792 A Russell of Spring

A Russell Of Spring
by   David Hancock

 What do breeders of Jack Russells want from their dogs? Gifted ratters or cat-loving couch dwellers? 'Ornery critters or ornamental lounge lizards? Should they be basset-legged or ramrod-straight at the front? Should they move with power or a 'skip and a jump'? Are we seeking terriers that are 'crackers' or Quakers! Do we prize their sparkiness or dread their outbursts of spikiness? Does the size, shape, physical condition and temperament of Russells matter? Old terrier experts are always worth heeding. They rated their dogs on performance not their prettiness. That is the major difference between the terriers of the old timers and those of today. Russell himself expected quite a lot from his terriers but are we breeding them to his  template?

  The Rev John Russell's own description of his ideal terrier as manifested in his renowned 'Trump' is worth quoting: "Her colour was white, with just a patch of dark tan over each ear and a similar dot not larger than a penny piece over the root of her tail. The coat, which was thick, close and a trifle wavy, was well calculated to protect the body from the wet and cold. The legs were straight, short and thick, and the feet perfect, while the size was equal to that of a full-grown vixen fox, that is to say, her weight was about twelve pounds. Her whole appearance gave indications of courage, endurance and hardihood." Those are the three key qualities in any working dog.

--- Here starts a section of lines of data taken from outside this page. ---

Lemma setVisibleIndex_spec q t val :
  setVisibleIndex val {| this := q; trace := t |} =
  (Ret 1,
   if Z.eqb (visibleIndex q) val then {| this := q; trace := t |}
   else {| this := stored "visibleIndex" (VNum val) q;
           trace := t ++ fired (visibleIndexChangedCallback q) |}).
Proof.
  unfold setVisibleIndex, read, mbind, M_bind; simpl.
  destruct (Z.eqb (visibleIndex q) val); [done|]. by rewrite fireCallback_fired.
Qed.

Lemma indent_stored q val : indent (stored "indent" (VNum val) q) = val.
Proof. unfold indent. by rewrite getPropertyValue_stored. Qed.

Lemma rightIndent_stored q val : rightIndent (stored "rightIndent" (VNum val) q) = val.
Proof. unfold rightIndent. by rewrite getPropertyValue_stored. Qed.

Lemma startWithNewLine_stored q val :
  startWithNewLine (stored "startWithNewLine" (VBool val) q) = val.
Proof. unfold startWithNewLine. by rewrite getPropertyValue_stored. Qed.

Lemma visibleIndex_stored q val :
  visibleIndex (stored "visibleIndex" (VNum val) q) = val.
Proof. unfold visibleIndex. by rewrite getPropertyValue_stored. Qed.

Lemma visibleIf_stored q val : visibleIf (stored "visibleIf" (VStr val) q) = val.
Proof. unfold visibleIf. by rewrite getPropertyValue_stored. Qed.

Lemma id_stored q val : id (stored "id" (VStr val) q) = val.
Proof. unfold id. by rewrite getPropertyValue_stored. Qed.

(** X5. [indent] and [rightIndent] share the render-width-change callback
    and are gated each on its own value: after [indent = a] and then
    [rightIndent = b] the two properties read [a] and [b], and the callback
    has been fired once for each of the two assignments that changed its
    property, the second firing not being held back by the first. *)
Theorem X5_indents_share_the_render_width_hook q t a b :
  let m1 := (set_indent a {| this := q; trace := t |}).2 in
  let m2 := (set_rightIndent b m1).2 in
  indent (this m2) = a ∧
  rightIndent (this m2) = b ∧
  trace m2 = t ++ (if Z.eqb a (indent q) then [] else fired (renderWidthChangedCallback q))
               ++ (if Z.eqb b (rightIndent q) then [] else fired (renderWidthChangedCallback q)).
Proof.
  simpl. rewrite set_indent_spec.
  destruct (Z.eqb_spec a (indent q)) as [->|Ha]; simpl; rewrite set_rightIndent_spec.
  - destruct (Z.eqb_spec b (rightIndent q)) as [->|Hb]; simpl.
    + by rewrite !app_nil_r.
    + split; [|split; [apply rightIndent_stored|done]].
      unfold indent. by rewrite getPropertyValue_stored_ne.
  - assert (Hr : rightIndent (stored "indent" (VNum a) q) = rightIndent q).
    { unfold rightIndent. by rewrite getPropertyValue_stored_ne. }
    rewrite Hr.
    destruct (Z.eqb_spec b (rightIndent q)) as [->|Hb]; simpl.
    + split; [apply indent_stored|]. split; [done|]. by rewrite app_nil_r.
    + split; [|split; [apply rightIndent_stored|by rewrite <- app_assoc]].
      unfold indent. rewrite getPropertyValue_stored_ne by done.
      apply indent_stored.
Qed.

 It is interesting to compare the great man's words with those of the Breed Standard first proposed by the Kennel Club-sanctioned Parson Russell Terrier Club. This early official club word picture stated: "Coat - rough, a trifle wiry or smooth. Dense with belly and undersides not bare...Forelegs - strong and straight with joints in correct alignment. Elbows hanging perpendicular to the body, working free of the sides." (I'm not sure I want to be seen with a dog answering to that description!) There was no indication of what the dog's general appearance should be like; I think I'll stay with the vicar! Any pedigree Parson Russell dog which is less than 14" at the shoulder does not meet the requirements of the official KC breed standard. This means that the best working Jack Russell in the whole country could not win in the KC show ring entirely on grounds of size. Is that the best way to judge sporting terriers?  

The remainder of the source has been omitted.